▶ **Exercise description**:
Output range, inclusive: from the line containing "pose proof (m_reachable" to the line containing "- intros act". Restate those lines from the data below word for word and only those.

Start of Dataset

(** C5: whatever clients, workers and reserved workers do, in any order, no freed
    job is ever touched and no job is freed twice or leaked: the live jobs are
    exactly those that one owner still holds. The counters are the lengths of the
    queues, at most one export is with a worker, and the system foreground queue
    has at most 30 jobs, no two of them equal. *)
Theorem job_system_safe cb n s (Hr : rtc (step cb) (initial n) s) :
  (forall act, allowed s act -> exists s', perform cb s act = Done s') /\
  NoDup (owned s) /\ (forall a, a ∈ owned s <-> is_Some (jobs (ctl s) !! a)) /\
  queue_length (ctl s) = map (fun q => wrap_u64 (Z.of_nat (length q))) (queues (ctl s)) /\
  (forall t t' a a' j j', job (ctl s) !! t = Some (Some a) -> job (ctl s) !! t' = Some (Some a') ->
     jobs (ctl s) !! a = Some j -> jobs (ctl s) !! a' = Some j' ->
     queue j = DT_JOB_QUEUE_USER_EXPORT -> queue j' = DT_JOB_QUEUE_USER_EXPORT -> t = t') /\
  (forall q, queues (ctl s) !! DT_JOB_QUEUE_SYSTEM_FG = Some q ->
     Z.of_nat (length q) <= DT_CONTROL_MAX_JOBS /\ distinct_jobs (jobs (ctl s)) q).
Proof.
  pose proof (m_reachable (M:=jobs_machine cb) (Inv:=inv) _ s (jobs_inv_initial n) Hr) as Hinv. split_and!.
  - intros act Hal. destruct (m_preserve (M:=jobs_machine cb) (Inv:=inv) s act Hinv Hal) as (s' & ? & _). eauto.
  - apply occ_NoDup. intros x. rewrite (i_own _ Hinv). unfold alive. case_match; lia.
  - intros a. rewrite occ_elem, (i_own _ Hinv). unfold alive.
    destruct (jobs (ctl s) !! a); split; [eauto|lia|lia|by intros []].
  - apply (i_lengths _ Hinv).
  - intros t t' a a' j j' Ht Ht' Hj Hj' Hq Hq'. destruct (decide (t = t')) as [|Hne]; [done|].
    pose proof (export_slots_two (jobs (ctl s)) _ _ _ _ _ Hne Ht Ht') as He.
    rewrite (i_export _ Hinv) in He. cbn in He. rewrite Hj, Hj', !decide_True in He by done.
    destruct (export_scheduled (ctl s)); cbn in He; lia.
  - intros q Hq. split; [by apply (i_bound _ Hinv)|by apply (i_distinct _ Hinv)].
Qed.

Lemma inv_eta s : inv s -> inv (Sys (ctl s) (workers s) (res_workers s) (clients s)).
Proof. by destruct s. Qed.

Abbreviation run_or := (m_run_or (M:=jobs_machine (fun _ => 0))).

(** Two exports, an import and the same thumbnail twice. *)
Definition example_acts : list action :=
  [ACreate 10 1 "export a"; AAddJob 3 10; ACreate 20 1 "export b"; AAddJob 3 20;
   ACreate 30 2 "import"; AAddJob 2 30; ACreate 40 3 "thumb"; AAddJob 1 40;
   ACreate 50 3 "thumb"; AAddJob 1 50; AWorker 0; AWorker 1].
Ltac spelling :=
  repeat first
    [ apply spells_nil
    | apply (spells_num _ "2"); [split; [by do 2 eexists|reflexivity]|]
    | apply (spells_num _ "3"); [split; [by do 2 eexists|reflexivity]|]
    | match goal with |- spells _ (LOp ?op :: ?ls) (String _ ?s) =>
        refine (spells_op _ op ls s _ _); [first [exact I | by intros [? [=]]]|] end
    | apply spells_x; [(by left) || (by right)|]
    | apply spells_ignored; [reflexivity|] ].

Lemma solve_formula_witness :
  dt_calculator_solve example_strtod (SFdiv 24 128) (SFmul 24 128) (binary_normalize 24 128 5 0 false)
    (Some "2+x * -((3)-X) ") =
  Some (eval (SFdiv 24 128) (SFmul 24 128) (binary_normalize 24 128 5 0 false) example_expr) /\
  eval (SFdiv 24 128) (SFmul 24 128) (binary_normalize 24 128 5 0 false) example_expr = binary_normalize 24 128 12 0 false.
Proof.
  split; [|vm_compute; reflexivity].
  apply (solve_formula example_strtod (SFdiv 24 128) (SFmul 24 128)); [cbn; eauto 10|].
  cbn [example_expr print parens Nat.ltb Nat.leb app commas_to_dots Ascii.eqb Bool.eqb]. spelling.
Defined.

End of Dataset

▶ **Task solution**:
  pose proof (m_reachable (M:=jobs_machine cb) (Inv:=inv) _ s (jobs_inv_initial n) Hr) as Hinv. split_and!.
  - intros act Hal. destruct (m_preserve (M:=jobs_machine cb) (Inv:=inv) s act Hinv Hal) as (s' & ? & _). eauto.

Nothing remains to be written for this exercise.